The first detection unit is used for determining that the recording and broadcasting detection result of the target live broadcasting room is indicated to pass the recording and broadcasting detection under the condition that the recording and broadcasting detection attribute value of the target live broadcasting room is smaller than or equal to a second preset threshold value.

And the second detection unit is used for determining that the recording and broadcasting detection result of the target live broadcasting room is not passed through the recording and broadcasting detection under the condition that the recording and broadcasting detection attribute value of the target live broadcasting room is larger than a second preset threshold value.

According to an embodiment of the present disclosure, the recording and playing detection apparatus 600 further includes a third detection unit and a fourth detection unit

And the third detection unit is used for sending the identification information related to the target live broadcasting room to the auditing background under the condition that the recorded broadcasting detection attribute value of the target live broadcasting room is larger than the second preset threshold value and smaller than or equal to the third preset threshold value.

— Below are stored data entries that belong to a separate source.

(* ===== verification/IcapParse.v ===== *)
(** * Reading ICAP requests

    [services/icap-adaptor/src/icap.rs]: [IcapRequest::parse], the encapsulated HTTP request and
    the host it names.  The message is the text of one read; [Url::parse] is the parameter
    [Url_parse] of [Externals], and [str::to_lowercase] the one of [Unicode].  An error is the
    text of the [anyhow] error. *)

From S2P Require Import Prelude RustStr Types.

Record IcapRequest := {
  iq_method : string;
  iq_service : string;
  iq_headers : gmap string string;
  iq_http_method : option string;
  iq_http_path : option string;
  iq_http_scheme : option string;
  iq_http_host : option string;
  iq_trace_id : option string
}.

Section Icap.
  Context `{U : Unicode} `{X : Externals}.

Definition clean_host_value (value : string) : string :=
  let trimmed := trim value in
  let unbracketed :=
    match trimmed with
    | String "[" rest => before_char "]" rest
    | _ => None
    end in
  match unbracketed with
  | Some inner => to_lowercase inner
  | None =>
      match rsplit_once ":" trimmed with
      | Some (host_part, port_part) =>
          if str_forall is_ascii_digit port_part then to_lowercase host_part else to_lowercase trimmed
      | None => to_lowercase trimmed
      end
  end.

(** [for line in icap_lines { .. headers.insert(..) }]. *)
Definition add_header (headers : gmap string string) (line : string) : gmap string string :=
  if is_empty (trim line) then headers
  else
    match split_once ":" line with
    | Some (name, value) => <[to_ascii_lowercase (trim name) := trim value]> headers
    | None => headers
    end.

(** The loop that looks for the [Host] header. *)
Fixpoint find_host_header (ls : list string) : option string :=
  match ls with
  | [] => None
  | line :: ls' =>
      if is_empty (trim line) then None
      else
        match split_once ":" line with
        | Some (name, value) =>
            if eq_ignore_ascii_case name "host" then Some (trim value) else find_host_header ls'
        | None => find_host_header ls'
        end
  end.

(** Scheme, host and path the request line gives. *)
Definition request_target (method target : string) : result string (option string * string * string) :=
  if eq_ignore_ascii_case method "CONNECT" then
    Ok (Some "https", clean_host_value target, "/")
  else if starts_with "http://" target || starts_with "https://" target then
    url ← ok_or (Url_parse target) "failed to parse absolute URL in HTTP request";
    host ← ok_or (u_host_str url) "absolute request missing host";
    Ok (Some (u_scheme url), to_lowercase host, u_path url)
  else Ok (None, "", target).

And the fourth detection unit is used for processing the target live broadcasting room based on the recording and broadcasting processing strategy under the condition that the recording and broadcasting detection attribute value of the target live broadcasting room is larger than the third preset threshold value.

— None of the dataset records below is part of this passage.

Lemma new_row_valid v st now n : valid_payload v -> st ∈ ALLOWED_STATUSES -> valid_row (new_row v st now n).
Proof. by intros (? & ? & ? & _) ?. Qed.

Lemma set_override_valid v st now r :
  valid_row r -> vo_action v ∈ ALLOWED_ACTIONS -> st ∈ ALLOWED_STATUSES ->
  valid_row (set_override (vo_action v) (vo_reason v) (vo_created_by v) (vo_expires_at v) st now r).
Proof. by intros (? & ? & _ & _) ? ?. Qed.

Lemma create_rows_ok n0 v st :
  valid_payload v -> st ∈ ALLOWED_STATUSES ->
  hoare n0 table_ok (create_rows v st) (fun _ => table_ok).
Proof.
  intros Hv Hst. unfold create_rows. rewrite status_active by done. case_bool_decide as Hact.
  2: { apply hoare_insert. intros rows n now _ Hok. apply table_ok_insert; [done|done|by apply new_row_valid|].
       unfold is_active; cbn. by rewrite bool_decide_eq_false_2. }
  subst st. eapply hoare_bind; [apply hoare_select|]. fold (scope_ids v). intros [|x [|y l]].
  - (* no active row: insert *)
    rewrite decide_True by done. eapply hoare_bind; [apply hoare_ret|]. intros ?. cbn [head].
    apply hoare_insert. intros rows n now _ (_ & Hids & Hok).
    apply table_ok_insert; [done|done|by apply new_row_valid|].
    intros _ r Hr Ha Hs. cbn in Hs.
    assert (ov_id r ∈ scope_ids v rows) as Hin.
    { apply in_scope_ids. exists r. split_and!; try done.
      destruct (ok_valid _ _ Hok r Hr) as [-> _]. by destruct Hv as [-> _]. }
    rewrite <- Hids in Hin. by apply elem_of_nil in Hin.
  - (* one active row: rewrite it *)
    rewrite decide_True by done. eapply hoare_bind; [apply hoare_ret|]. intros ?. cbn [head].
    eapply hoare_bind; [apply (hoare_update _ _ _ _ (fun _ => table_ok))|].
    2: { intros rows. eapply hoare_conseq; [apply hoare_lift|done|]. by intros ? ? ? []. }
    intros rows n now _ (_ & Hids & Hok).
    assert (x ∈ scope_ids v rows) as (r0 & Hr0 & Hx & Ha0 & _ & Hs0)%in_scope_ids by (rewrite <- Hids; left).
    apply table_ok_updated; [done|..].
    + intros r Hr _. split; [done|]. apply set_override_valid; [by apply (ok_valid _ _ Hok)|by destruct Hv as (?&?&?&?)|set_solver].
    + intros r1 r2 H1 H2 Hne g Hg1 Hg2 Hs. apply Hne.
      assert (forall r, r ∈ rows -> is_active (g r) = true -> is_active r = true /\ ov_scope_value (g r) = ov_scope_value r) as Hg.
      { intros r Hr. unfold g, has_id. case_bool_decide as Hid; [|done]. cbn. split; [|done].
        apply list_elem_of_singleton in Hid. rewrite (table_ok_same_id rows n r r0); [done..|congruence]. }
      destruct (Hg r1 H1 Hg1) as [? E1], (Hg r2 H2 Hg2) as [? E2].
      apply (ok_unique _ _ Hok); congruence.
  - apply hoare_false. intros rows n [E Hok]. by eapply scope_ids_short.
Qed.

(** The status an update writes is one of the allowed ones. *)
Lemma next_status_allowed rows n v id old :
  valid_payload v -> table_ok rows n -> head (List.filter (has_id [id]) rows) = Some old ->
  default (ov_status old) (vo_status v) ∈ ALLOWED_STATUSES.
Proof.
  intros (_ & _ & _ & Hst) Hok He. destruct (vo_status v) as [st|] eqn:Est; [by apply Hst|]. cbn.
  apply (ok_valid _ _ Hok), list_elem_of_In.
  destruct (List.filter _ rows) as [|r l] eqn:E; [done|]. injection He as ->.
  assert (In old (List.filter (has_id [id]) rows)) as H by (rewrite E; by left).
  by apply filter_In in H as [H _].
Qed.

(** When the row [id] is to be active, it is the only active one of the new scope. *)
Definition only_active (v : ValidatedOverridePayload) (id : Uuid) (rows : list OverrideRecord) : Prop :=
  forall r, r ∈ rows -> is_active r = true -> ov_scope_value r = vo_scope_value v -> ov_id r = id.

Lemma revoke_others_only_active v id rows n now :
  valid_payload v -> table_ok rows n ->
  only_active v id ((fun r =>
    if in_override_scope (vo_scope_type v) (vo_scope_value v) r && is_active r && negb (has_id [id] r)
    then revoke now r else r) <$> rows).
Proof.
  intros [Hvt _] Hok r (r' & -> & Hr')%list_elem_of_fmap. unfold has_id. case_match eqn:E; [done|].
  intros Ha Hs. rewrite Ha, andb_true_r in E. apply andb_false_iff in E as [E|E].
  - unfold in_override_scope in E. destruct (ok_valid _ _ Hok r' Hr') as [Ht _].
    by rewrite Ht, Hvt, Hs, !bool_decide_eq_true_2 in E by done.
  - apply negb_false_iff, bool_decide_eq_true in E. by apply list_elem_of_singleton in E.
Qed.

(** Moving the row [id] to a scope where no other row is active keeps the scopes apart. *)
Lemma moved_row_alone v id next rows n now :
  table_ok rows n -> (next = "active" -> only_active v id rows) ->
  let g r := if has_id [id] r then
      move_scope (vo_scope_type v) (vo_scope_value v)
        (set_override (vo_action v) (vo_reason v) (vo_created_by v) (vo_expires_at v) next now r)
    else r in
  forall r1 r2, r1 ∈ rows -> r2 ∈ rows -> ov_id r1 <> ov_id r2 ->
    is_active (g r1) = true -> is_active (g r2) = true -> ov_scope_value (g r1) <> ov_scope_value (g r2).
Proof.
  intros Hok Hsep g r1 r2 H1 H2 Hne Hg1 Hg2 Hs.
  assert (forall a b, a ∈ rows -> b ∈ rows -> ov_id a <> ov_id b -> ov_id a = id ->
            is_active (g a) = true -> is_active (g b) = true -> ov_scope_value (g a) <> ov_scope_value (g b)) as Hmoved.
  { intros a b Ha Hb Hab Hid Hga Hgb Hsab. unfold g, has_id in *.
    rewrite (bool_decide_eq_true_2 (ov_id a ∈ [id])) in * by set_solver.
    rewrite (bool_decide_eq_false_2 (ov_id b ∈ [id])) in * by set_solver.
    cbn in Hga, Hsab. unfold is_active in Hga. cbn in Hga. apply bool_decide_eq_true in Hga.
    apply Hab. rewrite Hid. symmetry. by apply Hsep. }
  destruct (decide (ov_id r1 = id)); [by eapply (Hmoved r1 r2)|].
  destruct (decide (ov_id r2 = id)); [by eapply (Hmoved r2 r1)|].
  unfold g, has_id in *. rewrite !bool_decide_eq_false_2 in * by set_solver.
  apply Hne. by apply (ok_unique _ _ Hok).
Qed.

Lemma update_rows_ok n0 id v :
  valid_payload v -> hoare n0 table_ok (update_rows id v) (fun _ => table_ok).
Proof.
  intros Hv. unfold update_rows. eapply hoare_bind; [apply hoare_select|]. intros existing.
  eapply hoare_bind; [apply hoare_lift|]. intros old. cbn beta.
  set (next := default (ov_status old) (vo_status v)).
  apply (hoare_conseq _ _ (fun rows n => table_ok rows n /\ next ∈ ALLOWED_STATUSES) _ _ (fun _ => table_ok));
    [|intros rows n (He & -> & Hok); split; [done|]|done].
  2: { apply ok_or_Ok in He. by eapply next_status_allowed. }
  eapply (hoare_bind _ _ _ (fun _ rows n =>
    table_ok rows n /\ next ∈ ALLOWED_STATUSES /\ (next = "active" -> only_active v id rows))).
  { destruct (decide (next ∈ ALLOWED_STATUSES)) as [Hin|Hin]; [|apply hoare_false; by intros ? ? []].
    rewrite status_active by done. case_bool_decide as Hnext.
    - apply hoare_update. intros rows n now _ [Hok _]. split_and!; [by apply revoke_ok|done|].
      intros _. by apply (revoke_others_only_active v id rows n now).
    - apply hoare_return. intros rows n [Hok _]. by split_and!. }
  intros _. eapply (hoare_bind _ _ _ (fun _ => table_ok)).
  { apply hoare_update. intros rows n now _ (Hok & Hst & Hsep). apply table_ok_updated; [done|..].
    - intros r Hr _. split; [done|]. destruct Hv as (Ht & Hc & Ha & _). by split_and!.
    - by apply (moved_row_alone v id next rows n now). }
  intros rows. eapply hoare_bind; [apply hoare_lift|]. intros row.
  apply hoare_return. by intros ? ? [_ ?].
Qed.

(** ** Import keeps the invariant *)

(** What the maps of an import know about the table. *)
Record tracks (e : Existing) (rows : list OverrideRecord) : Prop := {
  tr_active scope id : ex_active e !! scope = Some id ->
    exists r, r ∈ rows /\ ov_id r = id /\ ov_scope_value r = scope /\ is_active r = true;
  tr_complete r : r ∈ rows -> is_active r = true -> is_Some (ex_active e !! ov_scope_value r);
  tr_latest scope action id : ex_latest e !! (scope, action) = Some id ->
    exists r, r ∈ rows /\ ov_id r = id /\ ov_scope_value r = scope;
  tr_duplicates : ex_duplicates e = []
}.

Lemma tracks_perm e rows rows' : rows ≡ₚ rows' -> tracks e rows -> tracks e rows'.
Proof.
  intros Hp [H1 H2 H3 H4]. split; [| |intros scope action id H|done].
  - intros scope id (r & Hr & ?)%H1. exists r. by rewrite <- Hp.
  - intros r. rewrite <- Hp. apply H2.
  - apply H3 in H as (r & Hr & ?). exists r. by rewrite <- Hp.
Qed.

Lemma existing_row_tracks e pre r n :
  table_ok (pre ++ [r]) n -> tracks e pre -> tracks (existing_row e r) (pre ++ [r]).
Proof.
  intros Hok [H1 H2 H3 H4].
  assert (r ∈ pre ++ [r]) as Hr by set_solver.
  destruct (ok_valid _ _ Hok r Hr) as (_ & _ & _ & Hst).
  set (latest := match ex_latest e !! (ov_scope_value r, ov_action r) with
                 | Some _ => ex_latest e | None => <[(ov_scope_value r, ov_action r) := ov_id r]> (ex_latest e) end).
  assert (forall scope action id, latest !! (scope, action) = Some id ->
            exists r', r' ∈ pre ++ [r] /\ ov_id r' = id /\ ov_scope_value r' = scope) as Hl.
  { intros scope action id H.
    assert (ex_latest e !! (scope, action) = Some id \/ (scope = ov_scope_value r /\ id = ov_id r)) as [Hold|[-> ->]].
    { unfold latest in H. destruct (ex_latest e !! (ov_scope_value r, _)); [by left|].
      apply lookup_insert_Some in H as [[[= <- <-] <-]|[_ H]]; [by right|by left]. }
    - apply H3 in Hold as (r' & ? & ? & ?). exists r'. set_solver.
    - by exists r. }
  unfold existing_row. fold latest. rewrite status_active by done.
  case_bool_decide as Ha.
  - destruct (ex_active e !! ov_scope_value r) as [id|] eqn:Eact.
    + exfalso. apply H1 in Eact as (r' & Hr' & <- & Hs & Ha').
      assert (ov_id r' = ov_id r) as Hid.
      { apply (ok_unique _ _ Hok); [set_solver|done|done| |done]. unfold is_active. by rewrite bool_decide_eq_true_2. }
      pose proof (ok_ids _ _ Hok) as Hnd. rewrite fmap_app in Hnd. apply NoDup_app in Hnd as (_ & Hdis & _).
      apply (Hdis (ov_id r')); [by apply list_elem_of_fmap_2|]. rewrite Hid. cbn. left.
    + split; [intros scope id H|intros r'|exact Hl|done]; cbn [ex_active] in *.
      * apply lookup_insert_Some in H as [[<- <-]|[_ H]].
        { exists r. split_and!; try done. unfold is_active. by rewrite bool_decide_eq_true_2. }
        apply H1 in H as (r' & ? & ? & ?). exists r'. set_solver.
      * intros [Hr'| ->%list_elem_of_singleton]%elem_of_app Ha'; [|rewrite lookup_insert_eq; by eauto].
        destruct (decide (ov_scope_value r' = ov_scope_value r)) as [->|Hne]; [rewrite lookup_insert_eq; by eauto|].
        rewrite lookup_insert_ne by done. by apply H2.
  - split; [intros scope id H|intros r'|exact Hl|done]; cbn [ex_active] in *.
    + apply H1 in H as (r' & ? & ? & ?). exists r'. set_solver.
    + intros [Hr'| ->%list_elem_of_singleton]%elem_of_app Ha'; [by apply H2|].
      exfalso. apply Ha. unfold is_active in Ha'. by apply bool_decide_eq_true in Ha'.
Qed.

According to an embodiment of the present disclosure, the recording and playing detection apparatus 600 further includes a processing module.

And the processing module is used for obtaining the live text related to the live broadcasting room based on the live broadcasting content of the live broadcasting room under the condition that the live broadcasting room is in an operation state.

According to an embodiment of the present disclosure, a processing module includes a first processing unit, a second processing unit, and a third processing unit.

And the first processing unit is used for pulling the audio stream of the live broadcasting room from the live broadcasting source station.

And the second processing unit is used for carrying out text conversion on the audio stream to obtain a live text paragraph of the live broadcasting room.

And the third processing unit is used for splicing the live text paragraphs of the live broadcasting room into the live broadcasting text related to the live broadcasting room.

According to embodiments of the present disclosure, the present disclosure also provides an electronic device, a readable storage medium and a computer program product.

According to an embodiment of the present disclosure, an electronic device includes: at least one processor; and a memory communicatively coupled to the at least one processor; wherein the memory stores instructions executable by the at least one processor, the instructions being executable by the at least one processor to enable the at least one processor to perform the method as described above.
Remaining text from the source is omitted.